▸ How to complete this task
Find the word "built" in the listing. Copy out each line where it occurs.

▸ Provided records

(* ===== verification/GoFloat.v ===== *)
(** * Go's [float64]

    The IEEE 754 binary64 numbers of the Standard Library's [SpecFloat], with
    the operations the budget code uses: arithmetic rounded to nearest even,
    the ordered comparisons, the built-in [min] and [max], [cmp.Compare], and
    the conversions from and to 64-bit integers.  What a conversion of a number
    outside the integer's range gives is left to the implementation by the
    language; what [strconv] prints and reads is a parameter with the documented
    round trip. *)
From Stdlib Require Import ZArith Lia Ascii String Floats.SpecFloat.
From stdpp Require Import countable.
From S2P Require Import Prelude.
Local Open Scope Z_scope.

Module GoFloat.
Definition float64 : Type := spec_float.

Definition fadd : float64 → float64 → float64 := SFadd 53 1024.
Definition fsub : float64 → float64 → float64 := SFsub 53 1024.
Definition fmul : float64 → float64 → float64 := SFmul 53 1024.
Definition fdiv : float64 → float64 → float64 := SFdiv 53 1024.

(** [float64(n)] of an integer. *)
Definition of_int (n : Z) : float64 := binary_normalize 53 1024 n 0 false.

Definition flt (x y : float64) : bool := SFltb x y.
Definition fle (x y : float64) : bool := SFleb x y.

Definition is_nan (x : float64) : bool := match x with S754_nan => true | _ => false end.
Definition sign_bit (x : float64) : bool :=
  match x with S754_zero s | S754_infinity s | S754_finite s _ _ => s | S754_nan => false end.

(** The built-in [min] and [max]: a NaN operand gives NaN, and -0 < +0. *)
Definition fmin (x y : float64) : float64 :=
  if is_nan x || is_nan y then S754_nan
  else if flt x y then x else if flt y x then y else if sign_bit x then x else y.
Definition fmax (x y : float64) : float64 :=
  if is_nan x || is_nan y then S754_nan
  else if flt x y then y else if flt y x then x else if sign_bit x then y else x.

(** [cmp.Compare]: a NaN is below every number and equal to a NaN. *)
Definition cmp_Compare (x y : float64) : comparison :=
  match SFcompare x y with
  | Some c => c
  | None => if is_nan x then (if is_nan y then Eq else Lt) else Gt
  end.

(** The integer part, towards zero. *)
Definition trunc (x : float64) : option Z :=
  match x with
  | S754_zero _ => Some 0
  | S754_finite s m e =>
      let n := if 0 <=? e then Z.pos m * 2 ^ e else Z.pos m / 2 ^ (- e) in
      Some (if s then - n else n)
  | _ => None
  end.

(** What Go leaves to the implementation or [strconv] provides. *)
Class FloatLib := {
  unrepresentable : float64 → Z;
  FormatFloat : float64 → string;
  ParseFloat : string → option float64
}.

(** [int64(x)], also as [int(x)] and [time.Duration(x)]. *)
Definition to_int `{FloatLib} (x : float64) : Z :=
  match trunc x with
  | Some n => if (min_int64 <=? n) && (n <=? max_int64) then n else wrap64 (unrepresentable x)
  | None => wrap64 (unrepresentable x)
  end.

Definition is_finite (x : float64) : bool :=
  match x with S754_zero _ | S754_finite _ _ _ => true | _ => false end.

(** [FormatFloat(x, 'f', -1, 64)] has enough digits to read [x] back. *)
Class FloatLaws `{FloatLib} : Prop :=
  parse_format : ∀ x, is_finite x = true → valid_binary 53 1024 x = true → ParseFloat (FormatFloat x) = Some x.

(** ** A concrete library

    It writes a number as the binary digits of its code, which satisfies the
    round trip. *)
Definition float_code (x : float64) : (bool + bool) + (unit + bool * positive * Z) :=
  match x with
  | S754_zero s => inl (inl s)
  | S754_infinity s => inl (inr s)
  | S754_nan => inr (inl tt)
  | S754_finite s m e => inr (inr (s, m, e))
  end.
Definition float_decode (c : (bool + bool) + (unit + bool * positive * Z)) : float64 :=
  match c with
  | inl (inl s) => S754_zero s
  | inl (inr s) => S754_infinity s
  | inr (inl _) => S754_nan
  | inr (inr (s, m, e)) => S754_finite s m e
  end.
#[export] Instance float_eq_dec : EqDecision float64.
Proof. intros x y. unfold Decision. repeat decide equality. Defined.
#[export] Program Instance float_countable : Countable float64 := inj_countable' float_code float_decode _.
Next Obligation. by intros []. Qed.

Fixpoint bits_of (p : positive) : string :=
  match p with xH => "" | xO p => String "0" (bits_of p) | xI p => String "1" (bits_of p) end.
Fixpoint of_bits (s : string) : positive :=
  match s with
  | "" => xH
  | String c s => if Ascii.eqb c "1" then xI (of_bits s) else xO (of_bits s)
  end%string.
Lemma of_bits_of p : of_bits (bits_of p) = p.
Proof. induction p as [p IH|p IH|]; simpl; by rewrite ?IH. Qed.

#[local] Instance bit_floats : FloatLib := {
  unrepresentable _ := min_int64;
  FormatFloat x := bits_of (encode x);
  ParseFloat s := decode (of_bits s)
}.
#[local] Instance bit_floats_laws : FloatLaws.
Proof. intros x _ _. simpl. by rewrite of_bits_of, decode_encode. Qed.
End GoFloat.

▸ Response below
    the ordered comparisons, the built-in [min] and [max], [cmp.Compare], and
(** The built-in [min] and [max]: a NaN operand gives NaN, and -0 < +0. *)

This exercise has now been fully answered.